Quanto aos serviços forenses, onde estão os doentes inimputáveis, Miguel Xavier diz que o PRR vai “permitir resolver o problema do internamento dos doentes forenses na região Centro, no Hospital Sobral Cid”, onde vai ser criada “uma estrutura que seja de acordo com os direitos humanos dos doentes”.

O responsável aponta ainda a ausência de mecanismos de transição para a comunidade dos doentes que acabam a pena, frisando que o que está idealizado é a criação de estruturas de transição para a comunidade.

“E vão ser criadas três: no Júlio de Matos, no Magalhães Lemos e no Sobral Cid”, avança.

Diz que os doentes que residem nos hospitais psiquiátricos – cerca de 400 – “têm de ser desinstitucionalizados e colocados em residências na comunidade”, com equipas que tratem deles, mas fora do hospital. Para isto, vai ser destinada uma verba.

Questionado sobre se vão ter se ser criadas unidades para receber estes doentes, Miguel Xavier responde: “Não vamos ter de as criar.

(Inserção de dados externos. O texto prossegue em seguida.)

(** The chain [list_routes] shows for a route: its ["via"], or the empty
    string when the key is missing. *)
Definition listed_via (route : dict) : value := get_default route "via" (VStr "").

(** The probe [list_routes] sends for one route: none for a ["direct"]
    chain, otherwise one to the first hop of the chain. *)
Definition route_probe (route : dict) : list call :=
  match listed_via route with
  | VNone => []
  | VStr chain =>
      if String.eqb chain "direct" then []
      else [SSHRouter.probe_command (first_piece (split "," chain))]
  end.

Definition probed_hops (routes : list dict) : list call := flat_map route_probe routes.

(** A route whose ["via"] is present and [null]. *)
Definition null_via_entry : dict := [("network", VStr "10.0.0.0/8"); ("via", VNone)].

(** A platform that serves the table [routes], resolves [localhost], and
    answers its processes from [answers]. *)
Definition served_platform (routes : list dict) (answers : list completed) : platform :=
  example_platform (JsonObject (Some routes)) localhost_dns (scripted answers).

(** The router list mode builds over the table [routes] when [localhost]
    is routed through the fallback. *)
Definition listing_router (routes : list dict) : SSHRouter.router :=
  SSHRouter.mkRouter "routes.json" "dummy@localhost" VNone VNone VNone true
    "./audit" "20240101-120000" routes "127.0.0.1" (VStr "bastion")
    "./audit/127.0.0.1"
    (mkResult "ssh_router" "2024-01-01T12:00:00" (VStr "bastion")
              "dummy@localhost" "127.0.0.1" VNone VNone "ops@workstation"
              false "" [] None None).

(** The same platform seen from a process with another pid. *)
Definition with_pid (P : platform) (pid : Z) : platform :=
  mkPlatform (load_json P) (ip_addr P) (ip_net P) (ip_address P) (ip_network P)
             (net_contains P) (gethostbyname P) (subprocess_run P) pid
             (path_name P) (path_stem P) (mkdir_error P) (write_error P)
             (help_text P) (now_stamp P) (now_iso P) (executed_by P).

(** Every character of [s] is whitespace. *)
Fixpoint all_space (s : string) : bool :=
  match s with
  | EmptyString => true
  | String c s' => is_space c && all_space s'
  end.

(** Routers for a command and for a script, routed through [jumpA], with
    saving enabled. *)
Definition command_router : SSHRouter.router :=
  example_router (VStr "jumpA") (VStr "uptime") VNone VNone true.

Definition script_router : SSHRouter.router :=
  example_router (VStr "jumpA") VNone (VStr "ops/deploy.sh") VNone true.

(** A command router that was also given a script. *)
Definition both_router : SSHRouter.router :=
  example_router (VStr "jumpA") (VStr "uptime") (VStr "ops/deploy.sh") VNone true.
(** * setup.py of Restless Quantum Volume: an embedding and its properties

    The script reads three text files, discovers the packages below the
    working directory and hands one keyword record to [setuptools.setup].
    Everything it computes goes through the Python runtime: [str] methods,
    [os.path], [open] and [setuptools.find_packages].  Those are embedded
    here from their published sources (CPython 3.11, setuptools 75), the
    script itself line by line. *)

From Stdlib Require Import List NArith ZArith Bool String Ascii Lia.
Import ListNotations.
Local Open Scope N_scope.
Local Open Scope list_scope.

(** ** Python [str]: a sequence of Unicode code points *)

Definition str : Type := list N.

(** An ASCII literal as a [str]. *)
Definition py (s : string) : str :=
  map N_of_ascii (list_ascii_of_string s).

Definition LF : N := 10.
Definition CR : N := 13.
Definition SLASH : N := 47.
Definition DOT : N := 46.
Definition STAR : N := 42.
Definition QMARK : N := 63.

Fixpoint str_eqb (a b : str) : bool :=
  match a, b with
  | [], [] => true
  | x :: a', y :: b' => (x =? y) && str_eqb a' b'
  | _, _ => false
  end.

Fixpoint startswith (s prefix : str) {struct prefix} : bool :=
  match prefix, s with
  | [], _ => true
  | p :: prefix', c :: s' => (c =? p) && startswith s' prefix'
  | _ :: _, [] => false
  end.

Definition endswith (s suffix : str) : bool :=
  startswith (rev s) (rev suffix).

(** [c in s] for a one-character [c]. *)
Definition contains (c : N) (s : str) : bool := existsb (N.eqb c) s.

(** [str.isspace] on one code point ([_PyUnicode_IsWhitespace]). *)
Definition isspace (c : N) : bool :=
  ((9 <=? c) && (c <=? 13)) || ((28 <=? c) && (c <=? 32))
  || (c =? 133) || (c =? 160) || (c =? 5760)
  || ((8192 <=? c) && (c <=? 8202))
  || (c =? 8232) || (c =? 8233) || (c =? 8239) || (c =? 8287)
  || (c =? 12288).

(** Line boundaries of [str.splitlines] ([_PyUnicode_IsLinebreak]). *)
Definition islinebreak (c : N) : bool :=
  ((10 <=? c) && (c <=? 13)) || ((28 <=? c) && (c <=? 30))
  || (c =? 133) || (c =? 8232) || (c =? 8233).

Fixpoint dropwhile {A} (f : A -> bool) (l : list A) : list A :=
  match l with
  | [] => []
  | x :: l' => if f x then dropwhile f l' else l
  end.

(** [s.rstrip()]: the index moves down from the end while it sees
    whitespace, and the slice before it is returned. *)
Definition rstrip (s : str) : str := rev (dropwhile isspace (rev s)).

(** [s.splitlines()], [keepends] false.  [cur] is the line being scanned,
    last character first.  A carriage return directly followed by a line
    feed is one boundary; the text after the last boundary is a line only
    when it is not empty. *)
Fixpoint splitlines_from (cur : str) (s : str) : list str :=
  match s with
  | [] => match cur with [] => [] | _ => [rev cur] end
  | c :: s' =>
      if islinebreak c then
        rev cur ::
          match s' with
          | d :: s'' =>
              if (c =? CR) && (d =? LF) then splitlines_from [] s''
              else splitlines_from [] s'
          | [] => splitlines_from [] s'
          end
      else splitlines_from (c :: cur) s'
  end.

Definition splitlines (s : str) : list str := splitlines_from [] s.

(** [s.split(sep)] for a one-character separator: never empty. *)
Fixpoint str_split (sep : N) (s : str) : list str :=
  match s with
  | [] => [[]]
  | c :: s' =>
      if c =? sep then [] :: str_split sep s'
      else match str_split sep s' with
           | [] => [[c]]
           | h :: t => (c :: h) :: t
           end
  end.

(** [sep.join(parts)]. *)
Fixpoint join_sep (sep : N) (parts : list str) : str :=
  match parts with
  | [] => []
  | [p] => p
  | p :: rest => p ++ sep :: join_sep sep rest
  end.

(** ** [os.path] (posixpath) *)

Definition isabs (s : str) : bool := startswith s [SLASH].

(** [posixpath.join(a, b)], one step of its loop. *)
Definition join (a b : str) : str :=
  if startswith b [SLASH] then b
  else if match a with [] => true | _ => false end || endswith a [SLASH]
       then a ++ b
       else a ++ SLASH :: b.

(** [p.rfind('/')]: the highest index of a slash in [p], or -1.  [i] is the
    index of the head of [s] in [p]. *)
Fixpoint rfind_from (i : Z) (s : str) : Z :=
  match s with
  | [] => (-1)%Z
  | c :: s' =>
      let r := rfind_from (i + 1)%Z s' in
      if (0 <=? r)%Z then r else if c =? SLASH then i else (-1)%Z
  end.

Definition rfind_slash (p : str) : Z := rfind_from 0%Z p.

(** [s.rstrip('/')]. *)
Definition rstrip_slash (s : str) : str :=
  rev (dropwhile (N.eqb SLASH) (rev s)).

(** [posixpath.dirname]. *)
Definition dirname (p : str) : str :=
  let i := (rfind_slash p + 1)%Z in
  let head := firstn (Z.to_nat i) p in
  if negb (match head with [] => true | _ => false end)
     && negb (forallb (N.eqb SLASH) head)
  then rstrip_slash head
  else head.

(** The loop of [posixpath.normpath] over the components; [initial] tells
    whether the path began with a slash. *)
Definition normpath_step (initial : bool) (new_comps : list str) (comp : str)
  : list str :=
  if str_eqb comp [] || str_eqb comp [DOT] then new_comps
  else if negb (str_eqb comp [DOT; DOT])
          || (negb initial && match new_comps with [] => true | _ => false end)
          || (match new_comps with
              | [] => false
              | _ => str_eqb (last new_comps []) [DOT; DOT]
              end)
       then new_comps ++ [comp]
       else removelast new_comps.

(** [posixpath.normpath]. *)
Definition normpath (path : str) : str :=
  match path with
  | [] => [DOT]
  | _ =>
      let initial := startswith path [SLASH] in
      let initial_slashes : nat :=
        if initial && startswith path [SLASH; SLASH]
           && negb (startswith path [SLASH; SLASH; SLASH])
        then 2%nat else if initial then 1%nat else 0%nat in
      let comps :=
        fold_left (normpath_step initial) (str_split SLASH path) [] in
      let out := repeat SLASH initial_slashes ++ join_sep SLASH comps in
      match out with [] => [DOT] | _ => out end
  end.

(** ** The file system and the process environment *)

(** What a regular file gives to a text-mode [read()]: its text, as the
    text layer delivers it, or the reason it cannot be read. *)
Inductive content : Type :=
| Text (t : str)
| NoPermission
| BadEncoding.

(** A directory lists its entries in the order [os.scandir] reports them. *)
#[warning="-register-all"]
Inductive node : Type :=
| File (c : content)
| Dir (entries : list (str * node)).

Fixpoint assoc {A} (k : str) (l : list (str * A)) : option A :=
  match l with
  | [] => None
  | (k', v) :: l' => if str_eqb k k' then Some v else assoc k l'
  end.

O Estado faz o concurso, diz que precisa de fazer a desinstitucionalização de 20 ou 40 doentes, e as IPSS apresentam-se a concurso, porque estão vocacionadas para isto”.

Na área dos cuidados continuados de saúde mental, Miguel Xavier reconhece que o grande problema é não só o número de lugares, mas o facto de o processo de referenciação “ser tudo menos fácil”.

“Os próprios requisitos arquitetónicos das casas para receber os doentes são demasiado exigentes, porque são feitos para receber pessoas da rede geral, com doenças e limitações físicas, enquanto a maior parte das pessoas com doença mental compensadas fazem uma vida perfeitamente normal”, considera.

Para esta reforma na área da saúde mental, Miguel Xavier sublinha que é preciso “sustentabilidade do apoio político” e uma estrutura de missão com “poder e capacidade de implementação” para concretizar este programa em quatro ou cinco anos.